The first time I heard this story, I thought his was the despairing last act of a man who had run out of hope. Now I am convinced that Klinger’s suicide was a voluntary self-immolation in order to save the company — not unlike the Russian officers after the fall of Communism who, left unpaid, finally killed themselves so their widows would get their pensions.
And Klinger turned out to have won his gamble. Almost immediately, the overdue funds began to pour in.
The funeral, in the church of San Nicolo’ next to the airport, was attended by a huge number of mourners; many had to stand outside. Did any union officers come to pay their last respects? “Sure,” Lino said. “They were at the head of the line.”

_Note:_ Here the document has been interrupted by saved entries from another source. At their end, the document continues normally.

(** A [str] is the sequence of its code points; the model keeps the code
    points below 256, one per [ascii]. *)
Abbreviation str := string (only parsing).

(** [str.isspace] on one code point: the code points below 256 that
    CPython classifies as whitespace (TAB, LF, VT, FF, CR, FS, GS, RS, US,
    SPACE, NEL and NBSP). *)
Definition isspace (c : ascii) : bool :=
  let n := N_of_ascii c in
  ((9 <=? n) && (n <=? 13) || (28 <=? n) && (n <=? 32)
   || (n =? 133) || (n =? 160))%N.

(** The word being read ([cur], its characters in order) is closed by a
    whitespace character or by the end of the string; empty words are
    never emitted. *)
Definition flush (cur : str) (rest : list str) : list str :=
  match cur with
  | EmptyString => rest
  | _ => cur :: rest
  end.

Fixpoint split_from (cur : str) (s : str) : list str :=
  match s with
  | EmptyString => flush cur []
  | String c s' =>
      if isspace c then flush cur (split_from EmptyString s')
      else split_from (String.append cur (String c EmptyString)) s'
  end.

(** [s.split()] with no separator: split on runs of whitespace, leading
    and trailing whitespace ignored. *)
Definition split (s : str) : list str := split_from EmptyString s.

(** [zip(xs, ys)] stops at the end of the shorter list. *)
Definition zip {A B : Type} (xs : list A) (ys : list B) : list (A * B) :=
  combine xs ys.

(** [len(xs)], a Python [int]. *)
Definition len {A : Type} (xs : list A) : Z := Z.of_nat (List.length xs).

(** Every character of [s] is whitespace. *)
Fixpoint whitespace_only (s : str) : bool :=
  match s with
  | EmptyString => true
  | String c s' => isspace c && whitespace_only s'
  end.

(** No character of [s] is whitespace. *)
Fixpoint no_space (s : str) : bool :=
  match s with
  | EmptyString => true
  | String c s' => negb (isspace c) && no_space s'
  end.

(** A word: at least one character, none of them whitespace. *)
Definition is_word (t : str) : bool :=
  match t with
  | EmptyString => false
  | _ => no_space t
  end.

(** [w * n]: [n] copies of [w], one after the other. *)
Definition repeat_str (w : str) (n : N) : str :=
  N.iter n (String.append w) EmptyString.

End Py.

(* ------------------------------------------------------------------ *)
(** ** Scalar [torch.float] tensors *)

Module Torch.

Definition prec : Z := 24.
Definition emax : Z := 128.

(** A zero-dimensional tensor of dtype [torch.float] holds one binary32
    value. *)
Definition Tensor := spec_float.

(** [tensor(z, dtype=torch.float)], and the conversion of a Python [int]
    operand to the tensor's dtype: round to nearest, ties to even. *)
Definition tensor (z : Z) : Tensor := binary_normalize prec emax z 0 false.
(** X13: in every state the loop reaches from the start, at most one of
    the two flags is set, and the lines built so far start with the head
    of the shell. *)
Theorem flags_mutually_exclusive (lines : list str) :
  ∃ (st : RenderState) (body : list str),
    render_lines nd_table initial_state lines = Some st
    ∧ in_ul st && in_ol st = false
    ∧ html_lines st = shell_head ++ body.
Proof.
  destruct (render_lines_well_formed nd_table lines initial_state well_formed_initial)
    as (st & Hr & Hf & _ & body & Hb & _).
  by exists st, body.
Qed.

Lemma closing_tags_length (st : RenderState) :
  in_ul st && in_ol st = false → (length (closing_tags st) ≤ 1)%nat.
Proof.
  unfold closing_tags. destruct (in_ul st), (in_ol st); cbn; intros; try done; lia.
Qed.

(** X14: a turn of the loop only appends: the lines built before stay as
    they are, and from a state of the loop between one and three lines
    are added (a closing tag, an opening tag, the fragment of the line). *)
Theorem render_line_appends (st st' : RenderState) (raw : str) :
  well_formed st →
  render_line nd_table st raw = Some st' →
  ∃ added : list str,
    html_lines st' = html_lines st ++ added
    ∧ (1 ≤ length added ≤ 3)%nat.
Proof.
  intros Hwf Hr. pose proof Hwf as (Hf & _).
  pose proof (closing_tags_length st Hf) as Hlen.
  destruct (render_line_cases nd_table st raw) as (st'' & Hr' & Hc).
  rewrite Hr in Hr'. injection Hr' as <-.
  assert (Hclose : ∀ x, html_lines (append x (close_lists st))
                        = html_lines st ++ (closing_tags st ++ [x])).
  { intros x. rewrite close_lists_eq. cbn [append html_lines]. by rewrite <- app_assoc. }
  destruct Hc as [-> | [(level & style & text & Hst & ->)
                       | [(text & ->) | [(text & ->) | (text & ->)]]]].
  - eexists. split; [apply Hclose|]. rewrite length_app. cbn [length]. lia.
  - eexists. split; [apply Hclose|]. rewrite length_app. cbn [length]. lia.
  - unfold enter_ol. destruct (in_ol st).
    + exists [li_fragment (escape text)]. split; [done|]. cbn [length]. lia.
    + exists (closing_tags st ++ [lit "<ol>"; li_fragment (escape text)]).
      split.
      * rewrite close_lists_eq. cbn [append set_in_ol html_lines].
        by rewrite <- !app_assoc.
      * rewrite length_app. cbn [length]. lia.
  - unfold enter_ul. destruct (in_ul st).
    + exists [li_fragment (escape text)]. split; [done|]. cbn [length]. lia.
    + exists (closing_tags st ++ [lit "<ul>"; li_fragment (escape text)]).
      split.
      * rewrite close_lists_eq. cbn [append set_in_ul html_lines].
        by rewrite <- !app_assoc.
      * rewrite length_app. cbn [length]. lia.
  - eexists. split; [apply Hclose|]. rewrite length_app. cbn [length]. lia.
Qed.

End Growth.

(** ** The further properties at concrete inputs *)

Lemma usage_error_reported_witness :
  length [lit "make_pdf.py"; lit "notes.md"] ≠ 3%nat
  ∧ run_script ascii_digits_only sample_platform [lit "make_pdf.py"; lit "notes.md"]
      sample_world
    = (1%Z,
       mkWorld (files sample_world) (stdout sample_world)
               (stderr sample_world ++ [lit "Usage: make_pdf.py <input.md> <output.pdf>"])
               (spawned sample_world)).
Proof.
  assert (H : length [lit "make_pdf.py"; lit "notes.md"] ≠ 3%nat) by (cbn; lia).
  split; [exact H|].
  apply (usage_error_reported ascii_digits_only sample_platform _ sample_world H).
Defined.

Lemma unordered_item_rule_witness :
  strip (rstrip (lit "  -   milk ")) = lit "- " ++ lit "  milk"
  ∧ render_line ascii_digits_only initial_state (lit "  -   milk ")
    = Some (mkRenderState (shell_head ++ [lit "<ul>"; lit "<li>milk</li>"]) true false).
Proof.
  assert (H : strip (rstrip (lit "  -   milk ")) = lit "- " ++ lit "  milk")
    by (vm_compute; reflexivity).
  split; [exact H|].
  rewrite (unordered_item_rule ascii_digits_only initial_state _ _ H).
  vm_compute. reflexivity.
Defined.

Lemma consecutive_items_share_list_witness :
  numbered_pattern_match ascii_digits_only (strip (rstrip (lit "1. a")))
  = Some (mkMatch (lit "1") (lit "a"))
  ∧ numbered_pattern_match ascii_digits_only (strip (rstrip (lit "7. b")))
    = Some (mkMatch (lit "7") (lit "b"))
  ∧ render_lines ascii_digits_only initial_state [lit "1. a"; lit "7. b"]
    = Some (append (li_fragment (escape (group2 (mkMatch (lit "7") (lit "b")))))
              (append (li_fragment (escape (group2 (mkMatch (lit "1") (lit "a")))))
                 (enter_ol initial_state))).
Proof.
  assert (H1 : numbered_pattern_match ascii_digits_only (strip (rstrip (lit "1. a")))
               = Some (mkMatch (lit "1") (lit "a"))) by (vm_compute; reflexivity).
  assert (H2 : numbered_pattern_match ascii_digits_only (strip (rstrip (lit "7. b")))
               = Some (mkMatch (lit "7") (lit "b"))) by (vm_compute; reflexivity).
  split; [exact H1|]. split; [exact H2|].
  apply (proj1 (consecutive_items_share_list ascii_digits_only) initial_state _ _ _ _ H1 H2).
Defined.

Lemma open_list_after_line_witness :
  well_formed initial_state
  ∧ render_line ascii_digits_only initial_state (lit "- a")
    = Some (append (li_fragment (escape (lit "a"))) (enter_ul initial_state))
  ∧ (in_ol (append (li_fragment (escape (lit "a"))) (enter_ul initial_state)) = true
     ↔ is_Some (numbered_pattern_match ascii_digits_only (strip (rstrip (lit "- a")))))
  ∧ (in_ul (append (li_fragment (escape (lit "a"))) (enter_ul initial_state)) = true
     ↔ startswith (lit "- ") (strip (rstrip (lit "- a"))) = true).
Proof.
  assert (H : render_line ascii_digits_only initial_state (lit "- a")
              = Some (append (li_fragment (escape (lit "a"))) (enter_ul initial_state)))
    by (vm_compute; reflexivity).
  split; [exact well_formed_initial|]. split; [exact H|].
  apply (open_list_after_line ascii_digits_only initial_state _ _ well_formed_initial H).
Defined.

Lemma heading_text_short_run_witness :
  startswith (lit "#") (strip (rstrip (lit "## Notes"))) = true
  ∧ (count_leading 35 (strip (rstrip (lit "## Notes"))) ≤ 3)%nat
  ∧ render_line ascii_digits_only initial_state (lit "## Notes")
    = Some (mkRenderState
              (shell_head
               ++ [lit "<h2 style=" ++ [dquote]
                   ++ lit "font-size: 18px; margin-top: 24px; margin-bottom: 10px;"
                   ++ [dquote] ++ lit " >Notes</h2>"])
              false false).
Proof.
  assert (H1 : startswith (lit "#") (strip (rstrip (lit "## Notes"))) = true)
    by (vm_compute; reflexivity).
  assert (H2 : (count_leading 35 (strip (rstrip (lit "## Notes"))) ≤ 3)%nat)
    by (vm_compute; lia).
  split; [exact H1|]. split; [exact H2|].
  destruct (heading_text_short_run ascii_digits_only initial_state _ H1 H2)
    as (level & style & Hl & _ & Hst & _ & Hr).
  rewrite Hr. vm_compute in Hl. subst level.
  vm_compute in Hst. injection Hst as <-.
  vm_compute. reflexivity.
Defined.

Courage in combat — it isn’t needed only in the skies. Nor does it only involve things that explode, though they can still be fatal. Umberto Klinger deserves another medal, one which doesn’t seem yet to have been created.
Postscript: It’s very easy to visit the airport. At the central vaporetto stop on the Lido at Piazzale Santa Maria Elisabetta, take the “A” bus marked for “San Nicolo’ – Ple. Rava’.” (If the weather’s nice, you can just stroll along the lagoon embankment for about half an hour.) Get off at the last stop, in front of the church and walk a few minutes across the grass and up the driveway.
The terminal has been spiffed to a modern version of its former glory, with a cool retro-design restaurant, “Niceli.” Have lunch, or just a coffee or drink on the terrace. If you come toward the early evening in the summer, bring lots of mosquito repellent.